(Records from a dataset)
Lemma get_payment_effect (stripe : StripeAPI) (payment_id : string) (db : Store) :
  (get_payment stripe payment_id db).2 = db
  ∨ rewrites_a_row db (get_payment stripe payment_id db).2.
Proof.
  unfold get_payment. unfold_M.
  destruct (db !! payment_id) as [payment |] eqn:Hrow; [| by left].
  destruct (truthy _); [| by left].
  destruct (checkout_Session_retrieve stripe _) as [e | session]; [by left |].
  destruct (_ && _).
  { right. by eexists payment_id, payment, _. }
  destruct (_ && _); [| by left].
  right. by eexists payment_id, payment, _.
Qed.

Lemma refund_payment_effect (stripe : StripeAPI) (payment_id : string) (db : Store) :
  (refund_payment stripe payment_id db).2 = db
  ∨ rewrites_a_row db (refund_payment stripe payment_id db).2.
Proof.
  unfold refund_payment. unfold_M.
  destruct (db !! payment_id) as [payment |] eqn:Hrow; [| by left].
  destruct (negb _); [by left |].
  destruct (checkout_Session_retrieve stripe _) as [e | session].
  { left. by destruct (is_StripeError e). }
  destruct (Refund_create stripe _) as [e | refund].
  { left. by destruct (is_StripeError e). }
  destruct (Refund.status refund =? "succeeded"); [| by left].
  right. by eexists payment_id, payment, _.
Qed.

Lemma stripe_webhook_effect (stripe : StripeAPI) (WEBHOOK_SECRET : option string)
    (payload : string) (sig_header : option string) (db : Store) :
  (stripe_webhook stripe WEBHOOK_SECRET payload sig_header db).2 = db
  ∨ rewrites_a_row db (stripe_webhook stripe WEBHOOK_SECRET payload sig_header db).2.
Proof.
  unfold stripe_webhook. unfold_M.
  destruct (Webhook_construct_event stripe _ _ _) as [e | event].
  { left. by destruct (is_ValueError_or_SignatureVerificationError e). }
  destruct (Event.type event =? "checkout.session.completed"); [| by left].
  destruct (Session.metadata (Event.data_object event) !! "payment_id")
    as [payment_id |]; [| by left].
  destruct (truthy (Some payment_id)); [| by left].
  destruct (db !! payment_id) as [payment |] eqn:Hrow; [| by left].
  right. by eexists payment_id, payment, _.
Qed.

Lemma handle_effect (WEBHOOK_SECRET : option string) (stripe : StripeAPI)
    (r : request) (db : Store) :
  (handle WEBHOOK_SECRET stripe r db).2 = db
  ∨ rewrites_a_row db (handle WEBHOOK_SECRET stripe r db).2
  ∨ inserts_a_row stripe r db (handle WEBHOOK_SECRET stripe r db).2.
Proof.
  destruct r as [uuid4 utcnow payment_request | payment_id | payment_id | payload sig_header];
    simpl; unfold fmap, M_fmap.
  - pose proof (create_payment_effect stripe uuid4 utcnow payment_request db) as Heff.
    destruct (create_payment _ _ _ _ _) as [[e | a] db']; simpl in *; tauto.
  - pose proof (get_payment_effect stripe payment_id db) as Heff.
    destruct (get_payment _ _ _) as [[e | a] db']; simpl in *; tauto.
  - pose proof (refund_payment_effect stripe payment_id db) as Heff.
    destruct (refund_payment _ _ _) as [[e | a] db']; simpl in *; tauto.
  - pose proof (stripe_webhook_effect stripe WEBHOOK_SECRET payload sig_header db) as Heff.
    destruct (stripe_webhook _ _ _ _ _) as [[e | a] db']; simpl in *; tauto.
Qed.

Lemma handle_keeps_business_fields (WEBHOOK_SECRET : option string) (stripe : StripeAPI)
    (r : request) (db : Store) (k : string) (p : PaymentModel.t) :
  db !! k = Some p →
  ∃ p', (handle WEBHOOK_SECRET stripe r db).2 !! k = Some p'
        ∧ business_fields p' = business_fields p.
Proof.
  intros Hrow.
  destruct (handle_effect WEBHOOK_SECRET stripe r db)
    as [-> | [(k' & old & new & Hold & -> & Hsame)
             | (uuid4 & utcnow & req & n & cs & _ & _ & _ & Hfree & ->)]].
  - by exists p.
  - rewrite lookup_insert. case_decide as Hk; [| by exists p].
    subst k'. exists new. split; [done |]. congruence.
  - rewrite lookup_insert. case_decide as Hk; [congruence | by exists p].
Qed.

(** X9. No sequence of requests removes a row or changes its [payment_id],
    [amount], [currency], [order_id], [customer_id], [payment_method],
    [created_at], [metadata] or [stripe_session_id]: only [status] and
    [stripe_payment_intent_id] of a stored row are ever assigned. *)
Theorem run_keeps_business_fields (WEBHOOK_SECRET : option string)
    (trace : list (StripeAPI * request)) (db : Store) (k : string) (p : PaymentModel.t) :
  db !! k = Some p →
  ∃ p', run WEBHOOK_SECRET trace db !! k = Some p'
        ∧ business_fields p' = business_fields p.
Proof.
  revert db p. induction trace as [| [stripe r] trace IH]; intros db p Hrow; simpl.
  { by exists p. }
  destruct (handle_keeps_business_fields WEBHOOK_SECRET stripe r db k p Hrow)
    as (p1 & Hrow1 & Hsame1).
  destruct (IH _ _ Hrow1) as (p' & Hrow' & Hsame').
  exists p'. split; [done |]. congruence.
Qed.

**Exercise goal:**
Above are the records. Copy every line in them holding "trace".

**Task answer:**
    (trace : list (StripeAPI * request)) (db : Store) (k : string) (p : PaymentModel.t) :
  ∃ p', run WEBHOOK_SECRET trace db !! k = Some p'
  revert db p. induction trace as [| [stripe r] trace IH]; intros db p Hrow; simpl.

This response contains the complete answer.